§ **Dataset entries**
"""
(* ===== verification/Iptables.v ===== *)
(** * iptables(8), and the texts that netip and the shell make of values

    The commands the sources run are lists of words.  A rule is kept as the
    options of its command, each with its value, as [iptables -S] lists it; what
    an option tests and what a target does is that of iptables(8) and
    iptables-extensions(8), for the options and targets the sources use.  How
    iptables reads an address is a parameter. *)
From Stdlib Require Import String Ascii.
From S2P Require Import Prelude Bytes GoMem TsChecksum Netip TunOptions TunRules.

(** ** Words *)

(** strings.Split(s, " "), strings.Join(ws, " "); the words a shell sees. *)
Fixpoint split_words (s : string) : list string :=
  match s with
  | EmptyString => [""%string]
  | String c s' =>
      if Ascii.eqb c " "%char then ""%string :: split_words s'
      else match split_words s' with w :: ws => String c w :: ws | [] => [String c ""] end
  end.
Definition join_words (ws : list string) : string := String.concat " " ws.
Definition shell_words (s : string) : list string := List.filter (fun w => negb (String.eqb w "")) (split_words s).
(** strings.TrimSpace, for spaces. *)
Fixpoint trim_left (s : string) : string :=
  match s with String c s' => if Ascii.eqb c " "%char then trim_left s' else s | EmptyString => s end.
Fixpoint trim_right (s : string) : string :=
  match s with
  | EmptyString => ""%string
  | String c s' => match trim_right s' with EmptyString => if Ascii.eqb c " "%char then ""%string else String c "" | t => String c t end
  end.
Definition TrimSpace (s : string) : string := trim_right (trim_left s).

(** ** net/netip: String *)

Definition dotted (b : list Z) : string := String.concat "." (map itoa b).
Definition hex_digit (d : Z) : ascii := ascii_of_N (Z.to_N (if d <? 10 then 48 + d else 87 + d)).
(** A 16-bit group without leading zeros. *)
Definition hex16 (v : Z) : string :=
  let d i := v / 16 ^ i mod 16 in
  let rest n := fold_right (fun i s => String (hex_digit (d i)) s) ""%string n in
  if 4096 <=? v then rest [3; 2; 1; 0] else if 256 <=? v then rest [2; 1; 0] else if 16 <=? v then rest [1; 0] else rest [0].
Fixpoint groups (b : list Z) : list Z := match b with x :: y :: b' => 256 * x + y :: groups b' | _ => [] end.
(** The first of the longest runs of at least two zero groups. *)
Fixpoint zero_run (gs : list Z) : nat := match gs with g :: gs' => if g =? 0 then S (zero_run gs') else O | [] => O end.
Fixpoint longest_zeros (gs : list Z) (i : nat) (best : nat * nat) : nat * nat :=
  match gs with
  | [] => best
  | _ :: gs' =>
      let n := zero_run gs in
      longest_zeros gs' (S i) (if (2 <=? n)%nat && (best.2 - best.1 <? n)%nat then (i, (i + n)%nat) else best)
  end.
Definition colons (gs : list Z) : string := String.concat ":" (map hex16 gs).
Definition text6 (b : list Z) : string :=
  let gs := groups b in
  match longest_zeros gs 0 (255%nat, 255%nat) with
  | (start, stop) => if (stop <=? 8)%nat then String.append (colons (take start gs)) (String.append "::" (colons (drop stop gs))) else colons gs
  end.
Definition Addr_String (a : netip.Addr) : string :=
  match a with
  | netip.AddrInvalid => "invalid IP"
  | netip.Addr4 b => dotted b
  | netip.Addr6 b => if netip.Is4In6 a then String.append "::ffff:" (dotted (drop 12 b)) else text6 b
  end.
Definition Prefix_String (p : netip.Prefix) : string := String.append (Addr_String (netip.pf_addr p)) (String.append "/" (itoa (netip.pf_bits p))).
Definition AddrPort_String (a : netip.Addr) (port : Z) : string :=
  match a with
  | netip.AddrInvalid => "invalid AddrPort"
  | netip.Addr4 _ => String.append (Addr_String a) (String.append ":" (itoa port))
  | netip.Addr6 _ => String.append "[" (String.append (Addr_String a) (String.append "]:" (itoa port)))
  end.
Example text_v6 : map Addr_String [netip.Addr6 (repeat 0 16); netip.Addr6 ([32; 1; 13; 184] ++ repeat 0 11 ++ [1]); netip.Addr6 (repeat 0 10 ++ [255; 255; 10; 0; 0; 1]);
    netip.Addr6 [254; 128; 0; 0; 0; 1; 0; 0; 0; 0; 0; 2; 1; 0; 15; 160]; netip.Addr4 [10; 0; 255; 7]] =
  ["::"; "2001:db8::1"; "::ffff:10.0.0.1"; "fe80:0:1::2:100:fa0"; "10.0.255.7"]%string.
Proof. vm_compute. reflexivity. Qed.

(** ** Rules *)

(** The options of a rule with their values. *)
Abbreviation ipt_rule := (list (string * string)).
(** Chains by table and name. *)
Abbreviation tables := (gmap (string * string) (list ipt_rule)).

Record ipt_packet := mkPacket {
  k_proto : Z; k_iif : string; k_oif : string; k_dst : netip.Addr; k_dport : Z;
  k_ctstate : list string;   (** the states of its connection *)
  k_ctdir : string;
  k_dsttype : string         (** the type of its destination *)
}.
(** Interfaces: a name, or the beginning of a name and a "+". *)
Fixpoint ifname_match (x name : string) : bool :=
  match x, name with
  | EmptyString, EmptyString => true
  | String c EmptyString, _ => Ascii.eqb c "+"%char || String.eqb x name
  | String c x', String d name' => Ascii.eqb c d && ifname_match x' name'
  | _, _ => false
  end.
Definition proto_match (x : string) (proto : Z) : bool :=
  if String.eqb x "tcp" then proto =? 6 else if String.eqb x "udp" then proto =? 17 else bool_decide (ParseUint32 x = Some proto).

(** What -d makes of an address. *)
Class IptablesAddresses := {
  dst_match : string -> netip.Addr -> bool;
  dst_match_prefix : forall p a, valid_prefix p -> valid_addr a -> dst_match (Prefix_String p) a = netip.Contains p a;
  dst_match_addr : forall x a, valid_addr x -> valid_addr a -> dst_match (Addr_String x) a = bool_decide (x = a)
}.

Section Rules.
Context `{IptablesAddresses}.

Definition option_match (q : string * string) (p : ipt_packet) : bool :=
  let '(o, x) := q in
  if String.eqb o "-p" then proto_match x (k_proto p)
  else if String.eqb o "-i" then ifname_match x (k_iif p)
  else if String.eqb o "-o" then ifname_match x (k_oif p)
  else if String.eqb o "-d" then dst_match x (k_dst p)
  else if String.eqb o "--dport" then bool_decide (ParseUint32 x = Some (k_dport p))
  else if String.eqb o "--ctstate" then bool_decide (x ∈ k_ctstate p)
  else if String.eqb o "--ctdir" then String.eqb x (k_ctdir p)
  else if String.eqb o "--dst-type" then String.eqb x (k_dsttype p)
  else true.
Definition rule_match (r : ipt_rule) (p : ipt_packet) : bool := forallb (fun q => option_match q p) r.
Fixpoint option_value (o : string) (r : ipt_rule) : string :=
  match r with [] => "" | (o', x) :: r' => if String.eqb o o' then x else option_value o r' end.

Inductive verdict := Accepted | Redirected (port : string) | Translated (target : string).
Inductive action := Terminate (v : verdict) | Return | SetXmark (value : string) | Jump (chain : string).
Definition rule_action (r : ipt_rule) : action :=
  let j := option_value "-j" r in
  if String.eqb j "ACCEPT" then Terminate Accepted
  else if String.eqb j "RETURN" then Return
  else if String.eqb j "REDIRECT" then Terminate (Redirected (option_value "--to-ports" r))
  else if String.eqb j "DNAT" then Terminate (Translated (option_value "--to" r))
  else if String.eqb j "MARK" then
    (* --xor-mark bits is --set-xmark bits/0 *)
    SetXmark (if String.eqb (option_value "--xor-mark" r) "" then option_value "--set-xmark" r else String.append (option_value "--xor-mark" r) "/0")
  else Jump j.

(** The mark value/mask that MARK --set-xmark gets: the bits of the mask are
    cleared, then the value is xored in. *)
Context (xmark : string -> Z -> Z).

(** A chain over a packet: the mark, and the verdict if there is one. *)
Fixpoint run_rules (run : string -> Z -> Z * option verdict) (rs : list ipt_rule) (p : ipt_packet) (m : Z) : Z * option verdict :=
  match rs with
  | [] => (m, None)
  | r :: rs' =>
      if rule_match r p then
        match rule_action r with
        | Terminate v => (m, Some v)
        | Return => (m, None)
        | SetXmark x => run_rules run rs' p (xmark x m)
        | Jump c => let '(m', v) := run c m in match v with Some v => (m', Some v) | None => run_rules run rs' p m' end
        end
      else run_rules run rs' p m
  end.
(** [depth] bounds the nesting of chains. *)
Fixpoint run_chain (depth : nat) (T : tables) (table chain : string) (p : ipt_packet) (m : Z) : Z * option verdict :=
  match depth with
  | O => (m, None)
  | S depth' => run_rules (fun c m => run_chain depth' T table c p m) (default [] (T !! (table, chain))) p m
  end.
End Rules.

(** ** Commands *)

Definition known_options : list string := ["-p"; "-i"; "-o"; "-d"; "-m"; "-j"; "--dport"; "--ctstate"; "--ctdir"; "--dst-type"; "--to-ports"; "--to"; "--set-xmark"; "--xor-mark"]%string.
Fixpoint parse_rule (ws : list string) : option ipt_rule :=
  match ws with
  | [] => Some []
  | o :: x :: ws' => if existsb (String.eqb o) known_options then r ← parse_rule ws'; Some ((o, x) :: r) else None
  | _ => None
  end.
Definition targets : list string := ["ACCEPT"; "RETURN"; "REDIRECT"; "DNAT"; "MARK"]%string.
Definition builtin_chains : list string := ["PREROUTING"; "INPUT"; "FORWARD"; "OUTPUT"; "POSTROUTING"]%string.
Definition jumps_to (c : string) (r : ipt_rule) : bool := String.eqb (option_value "-j" r) c.
(** A target, or a chain of the table. *)
Definition target_ok (T : tables) (table : string) (r : ipt_rule) : bool :=
  existsb (String.eqb (option_value "-j" r)) targets || bool_decide (is_Some (T !! (table, option_value "-j" r))).
Definition referenced (T : tables) (table c : string) : bool :=
  existsb (fun e : (string * string) * list ipt_rule => String.eqb (e.1.1) table && existsb (jumps_to c) (e.2)) (map_to_list T).
Fixpoint remove_first (r : ipt_rule) (rs : list ipt_rule) : option (list ipt_rule) :=
  match rs with [] => None | r' :: rs' => if decide (r = r') then Some rs' else option_map (cons r') (remove_first r rs') end.

(** One command; [None] is an error, after which nothing has changed. *)
Definition ipt_command (T : tables) (table op c : string) (ws : list string) : option tables :=
  if String.eqb op "-N" then
    match T !! (table, c) with Some _ => None | None => Some (<[(table, c) := []]> T) end
  else
    rules ← T !! (table, c);
    if String.eqb op "-A" then r ← parse_rule ws; if target_ok T table r then Some (<[(table, c) := rules ++ [r]]> T) else None
    else if String.eqb op "-I" then r ← parse_rule ws; if target_ok T table r then Some (<[(table, c) := r :: rules]> T) else None
    else if String.eqb op "-D" then r ← parse_rule ws; rules' ← remove_first r rules; Some (<[(table, c) := rules']> T)
    else if String.eqb op "-F" then Some (<[(table, c) := []]> T)
    else if String.eqb op "-X" then
      match rules with
      | [] => if existsb (String.eqb c) builtin_chains || referenced T table c then None else Some (delete (table, c) T)
      | _ => None
      end
    else None.
Definition ipt_table (T : tables) (table : string) (ws : list string) : option tables :=
  match ws with op :: c :: ws' => ipt_command T table op c ws' | _ => None end.
Definition ipt_words (T : tables) (ws : list string) : option tables :=
  match ws with
  | o :: x :: ws' => if String.eqb o "-t" then ipt_table T x ws' else ipt_table T "filter" ws
  | _ => None
  end.
(** -w waits for the lock. *)
Definition iptables (T : tables) (ws : list string) : option tables :=
  match ws with
  | o :: x :: ws' => if String.eqb o "-w" then ipt_words T ws' else ipt_words T ws
  | _ => None
  end.
(** iptables-restore --noflush: the lines of a table, all or none; ":chain"
    creates a chain, or flushes it. *)
Definition restore_line (table : string) (T : tables) (ws : list string) : option tables :=
  match ws with
  | String ":" c :: _ => Some (<[(table, c) := []]> T)
  | op :: c :: ws' => ipt_command T table op c ws'
  | _ => None
  end.
Definition restore (table : string) (T : tables) (lines : list (list string)) : option tables :=
  foldl (fun T ws => T ← T; restore_line table T ws) (Some T) lines.

(** ** Running commands *)

(** The tables of each program, and whether the next commands fail for reasons
    of their own (a lock, a missing module). *)
Record host := mkHost { h_tables : gmap string tables; h_fails : list bool }.
Definition run_program (h : host) (ws : list string) : host * bool :=
  let h' := mkHost (h_tables h) (drop 1 (h_fails h)) in
  if default false (head (h_fails h)) then (h', false)
  else match ws with
       | [] => (h', false)
       | program :: args =>
           match T ← h_tables h !! program; iptables T args with
           | Some T' => (mkHost (<[program := T']> (h_tables h)) (h_fails h'), true)
           | None => (h', false)
           end
       end.

(** Code that runs commands: the host after it, and whether there was no error. *)
Definition script := host -> host * bool.
Definition s_ok : script := fun h => (h, true).
Definition s_fail : script := fun h => (h, false).
Definition s_seq (a b : script) : script := fun h => let '(h1, ok) := a h in if ok : bool then b h1 else (h1, false).
Definition s_when (b : bool) (a : script) : script := if b then a else s_ok.
Fixpoint s_for {A} (xs : list A) (f : A -> script) : script := match xs with [] => s_ok | x :: xs' => s_seq (f x) (s_for xs' f) end.
(** An error is ignored. *)
Definition s_ignore (a : script) : script := fun h => ((a h).1, true).
Declare Scope ipt_scope.
Delimit Scope ipt_scope with ipt.
Infix ";;&" := s_seq (at level 100, right associativity) : ipt_scope.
"""
§ **WHAT YOU NEED TO DO**
Go through the records above and copy each line where "filter" is found.

§ **RESULT**
Definition shell_words (s : string) : list string := List.filter (fun w => negb (String.eqb w "")) (split_words s).
  | o :: x :: ws' => if String.eqb o "-t" then ipt_table T x ws' else ipt_table T "filter" ws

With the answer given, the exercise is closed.